Pick every line from the data below that contains the string "ClickStart" and copy it.

╭─ Data excerpts

(* ===== verification/Canvas.v ===== *)
(** * The canvas of the recorder

    What the recorder page draws on its canvas, in every state it can
    reach: the calls of [clearScope] and [drawScope] of
    [src/recorder/app.js] append their operations to [scope_drawn], and
    every point among them lies inside the canvas.

    [drawScope] draws the bytes that [updateMeterAndScope] has read from
    the analyser.  Their number is the [fftSize] of the node the global
    [analyser] refers to, so the invariant has to say that this node
    exists and has data: [buildProcessingGraph] stores in [analyser] the
    node it has just created, nodes are never removed, and an [fftSize]
    is only ever set to a valid size.  The invariant is proved handler by
    handler, against the interface [Machine]. *)

From Stdlib Require Import String ZArith QArith List Bool Lia.
From stdpp Require Import base tactics list.
From S2P Require Import Prelude Hoare Machine JsNum JsString TypedArray Pcm Collector Wav.
From S2P Require Import Timer Meter Scope Label Host Recorder EventLoop Safety Promises.

#[local] Open Scope string_scope.
#[local] Open Scope list_scope.
#[local] Open Scope Z_scope.

(** ** Specification *)

(** A point of a path lies in the canvas of width [w] and height [h]. *)
Definition in_canvas (w h : Z) (op : canvas_op) : Prop :=
  forall x y, point_of op = Some (x, y) -> 0 <= x <= w /\ in_band h y.

(** The node [a] exists and has an array of data to give. *)
Definition has_data (a : nat) (h : host) : Prop :=
  exists x, nodes h !! a = Some x /\ 0 < fftSize x.

(** The invariant: the canvas has the size [w] by [h], the analyser of
    the page has data, and what has been drawn after [before] lies in the
    canvas. *)
Definition scope_ok (w h : Z) (before : list canvas_op) (s : world) : Prop :=
  scope_width (ui s) = w /\ scope_height (ui s) = h /\
  (forall a, analyser (page s) = Some a -> has_data a (env s)) /\
  exists ops, scope_drawn (ui s) = before ++ ops /\ Forall (in_canvas w h) ops.

(** ** The host's nodes *)

Section Nodes.
Context (a : nat).

Lemma alloc_node_has_data (n : node) : preserves (has_data a) (alloc_node n).
Proof.
  intros h (x & Hx & Hf). exists x. split; [|exact Hf].
  cbn. apply lookup_app_l_Some. exact Hx.
Qed.

Lemma update_node_has_data (n : nat) (f : node -> node) :
  (forall x, 0 < fftSize x -> 0 < fftSize (f x)) -> preserves (has_data a) (update_node n f).
Proof.
  intros Hf h (x & Hx & Hp). unfold update_node. cbv [bind gets modify final].
  unfold has_data. cbn [nodes set_nodes]. destruct (decide (n = a)) as [->|Hn].
  - exists (f x). rewrite update_lookup, Hx. auto.
  - exists x. rewrite update_lookup_ne by exact Hn. auto.
Qed.

Lemma set_value_has_data n p v : preserves (has_data a) (set_value n p v).
Proof. apply update_node_has_data. auto. Qed.

Lemma set_type_has_data n t : preserves (has_data a) (set_type n t).
Proof. apply update_node_has_data. auto. Qed.

Lemma set_handler_has_data n : preserves (has_data a) (set_handler n).
Proof. apply update_node_has_data. auto. Qed.

Lemma set_fft_has_data n v : preserves (has_data a) (set_fft n v).
Proof.
  unfold set_fft. destruct (valid_fftSize v) eqn:Hv; [|apply preserves_throw].
  apply update_node_has_data. intros x _. cbn [fftSize set_fftSize].
  unfold valid_fftSize in Hv. lia.
Qed.

End Nodes.

#[local] Hint Resolve alloc_node_has_data set_value_has_data set_type_has_data
  set_handler_has_data set_fft_has_data : preserve.

(** Every operation of the host keeps the data of every node. *)
Ltac host_keeps := intros ?; solve [preserve_with untouched].

(** One step through a handler: an operation of the host keeps the data
    of the nodes; the creation of the analyser goes with the assignment
    that follows it. *)
Ltac scope_step host_rule created :=
  lazymatch goal with
  | |- preserves _ (host_do _) => apply host_rule; host_keeps
  | |- preserves _ (bind (host_do (createAnalyser _)) _) =>
      apply preserves_bind_bind; [apply created | intros ? ?]
  | |- _ => preserve_step untouched
  end.

(** ** The statements that touch the canvas or the analyser *)

Section Statements.
Context (w h : Z) (before : list canvas_op).
Context (Hw : 0 < w) (Hh : 0 <= h).

#[local] Abbreviation ok := (scope_ok w h before).

Lemma host_do_scope_ok {A} (m : prog host A) :
  (forall a, preserves (has_data a) m) -> preserves ok (host_do m).
Proof.
  intros Hm s (E1 & E2 & Ha & Hd). unfold host_do, zoom.
  assert (forall a, analyser (page s) = Some a -> has_data a (final (m (env s)))) as Ha'
    by (intros a Hs; apply Hm, Ha, Hs).
  destruct (m (env s)); repeat split; assumption.
Qed.

(** Drawing keeps the invariant when what is drawn lies in the canvas. *)
Lemma on_sctx_scope_ok (f : Z -> Z -> list canvas_op) :
  Forall (in_canvas w h) (f w h) -> preserves ok (on_sctx f).
Proof.
  intros Hf s (E1 & E2 & Ha & ops & Ed & Ho). repeat split; try assumption.
  exists (ops ++ f w h). cbn. rewrite Ed, E1, E2, app_assoc. split; [reflexivity|].
  apply Forall_app. auto.
Qed.

Lemma clearScope_in_canvas : Forall (in_canvas w h) (clearScope w h).
Proof.
  unfold clearScope. rewrite !Forall_cons, Forall_nil.
  unfold in_canvas. cbn [point_of]. repeat split; discriminate.
Qed.

Lemma drawScope_in_canvas (data : list Z) :
  data <> [] -> Forall (fun d => 0 <= d <= 255) data ->
  Forall (in_canvas w h) (drawScope data w h).
Proof.
  intros Hd Hb. apply Forall_forall. intros op Hin x y Hp.
  exact (drawScope_in_band data w h Hw Hh Hd Hb op x y Hin Hp).
Qed.

(** What the analyser gives: as many bytes as its [fftSize]. *)
Lemma analyser_bytes (n : nat) (sig : list Z) :
  (0 < n)%nat ->
  resize n 128 (to_byte <$> sig) <> [] /\
  Forall (fun d => 0 <= d <= 255) (resize n 128 (to_byte <$> sig)).
Proof.
  intros Hn. split.
  - intros E. apply (f_equal length) in E. rewrite length_resize in E. cbn in E. lia.
  - apply Forall_resize; [lia|]. apply Forall_fmap, Forall_forall. intros d _.
    unfold to_byte. cbn. lia.
Qed.

(** The analyser is created and stored: the two statements together keep
    the invariant. *)
Lemma analyser_created (c : nat) :
  preserves ok (n <- host_do (createAnalyser c) ;; on_page (set_analyser (Some n)))%prog.
Proof.
  intros s (E1 & E2 & Ha & Hd). repeat split; try assumption.
  intros a [= <-]. eexists. split; [apply list_lookup_middle; reflexivity | cbn; lia].
Qed.

#[local] Ltac scope_tac :=
  repeat first [ solve [auto with preserve] | assumption
               | scope_step host_do_scope_ok analyser_created ].

(** A read of the analyser of the page gives bytes, and at least one. *)
Lemma analyser_read (a : nat) :
  hoare (fun s => ok s /\ analyser (page s) = Some a)
    (host_do (getByteTimeDomainData a))
    (fun data s => ok s /\ data <> [] /\ Forall (fun d => 0 <= d <= 255) data)
    (fun _ => ok).
Proof.
  intros s [Hs Ea]. pose proof Hs as (_ & _ & Ha & _).
  destruct (Ha a Ea) as (x & Hx & Hf).
  unfold host_do, zoom, getByteTimeDomainData, the_node, bind, gets, deref. rewrite Hx.
  cbn [ret]. split; [|apply analyser_bytes; lia].
  destruct Hs as (E1 & E2 & _ & Hd). repeat split; assumption.
Qed.

(** A frame. *)
Lemma updateMeterAndScope_ok : preserves ok updateMeterAndScope.
Proof.
  apply hoare_preserves. unfold updateMeterAndScope, global.
  eapply hoare_bind; [apply hoare_gets|]. intros [a|]; [|apply hoare_ret; tauto].
  eapply hoare_bind; [apply analyser_read|]. intros data.
  apply hoare_assume. intros [Hd Hb]. apply hoare_preserves.
  assert (preserves ok (on_sctx (drawScope data)))
    by (apply on_sctx_scope_ok, drawScope_in_canvas; assumption).
  scope_tac.
Qed.

Lemma clearScope_ok : preserves ok (on_sctx clearScope).
Proof. apply on_sctx_scope_ok, clearScope_in_canvas. Qed.

#[local] Hint Resolve updateMeterAndScope_ok clearScope_ok : preserve.

(** ** The handlers *)

Lemma handle_scope_ok (ev : event) : preserves ok (handle ev).
Proof. destruct ev; scope_tac. Qed.

Lemma load_scope_ok : preserves ok load.
Proof. scope_tac. Qed.

End Statements.

(** ** The reachable states *)

Lemma init_scope_ok (d : dom) (h : host) :
  scope_ok (scope_width d) (scope_height d) (scope_drawn d) (init d h).
Proof.
  unfold init. apply preserves_run; [apply load_scope_ok|].
  repeat split; [discriminate|]. exists []. rewrite app_nil_r. auto.
Qed.

Lemma stable_scope_ok (w h : Z) (before : list canvas_op) :
  0 < w -> 0 <= h -> stable (scope_ok w h before).
Proof. intros Hw Hh ev s Hs _. apply handle_scope_ok; assumption. Qed.

(** C22: the oscilloscope never leaves the canvas.  On a canvas of
    positive width, in every state the recorder page reaches, whatever
    the order of the clicks, the settlements, the frames and the signals:
    the canvas keeps its size, and everything the page has drawn since
    its load lies inside it, every point of a path in a column of the
    canvas, at a height between 15% and 85% of it.  No frame reads past
    the end of the analyser's array, which would draw a point without a
    height. *)
Theorem scope_always_in_band (d : dom) (h : host) (s : world) :
  0 < scope_width d -> 0 <= scope_height d -> reaches (init d h) s ->
  scope_width (ui s) = scope_width d /\ scope_height (ui s) = scope_height d /\
  exists ops, scope_drawn (ui s) = scope_drawn d ++ ops /\
              Forall (in_canvas (scope_width d) (scope_height d)) ops.
Proof.
  intros Hw Hh Hr.
  destruct (reaches_invariant _ _ _ (init_scope_ok d h) (stable_scope_ok _ _ _ Hw Hh) Hr)
    as (E1 & E2 & _ & Hd).
  auto.
Qed.

Lemma scope_always_in_band_witness :
  let s := demo_after false [ClickStart; Settle 0 Resolved; Settle 0 Resolved] in
  scope_width (ui s) = 8 /\ scope_height (ui s) = 100 /\
  exists ops, scope_drawn (ui s) = [] ++ ops /\ Forall (in_canvas 8 100) ops.
Proof.
  apply (scope_always_in_band demo_dom (demo_host false)); [reflexivity | discriminate |].
  apply (fires_reaches _ [ClickStart; Settle 0 Resolved; Settle 0 Resolved]).
  vm_compute. reflexivity.
Defined.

╰─

§ Solution
  let s := demo_after false [ClickStart; Settle 0 Resolved; Settle 0 Resolved] in
  apply (fires_reaches _ [ClickStart; Settle 0 Resolved; Settle 0 Resolved]).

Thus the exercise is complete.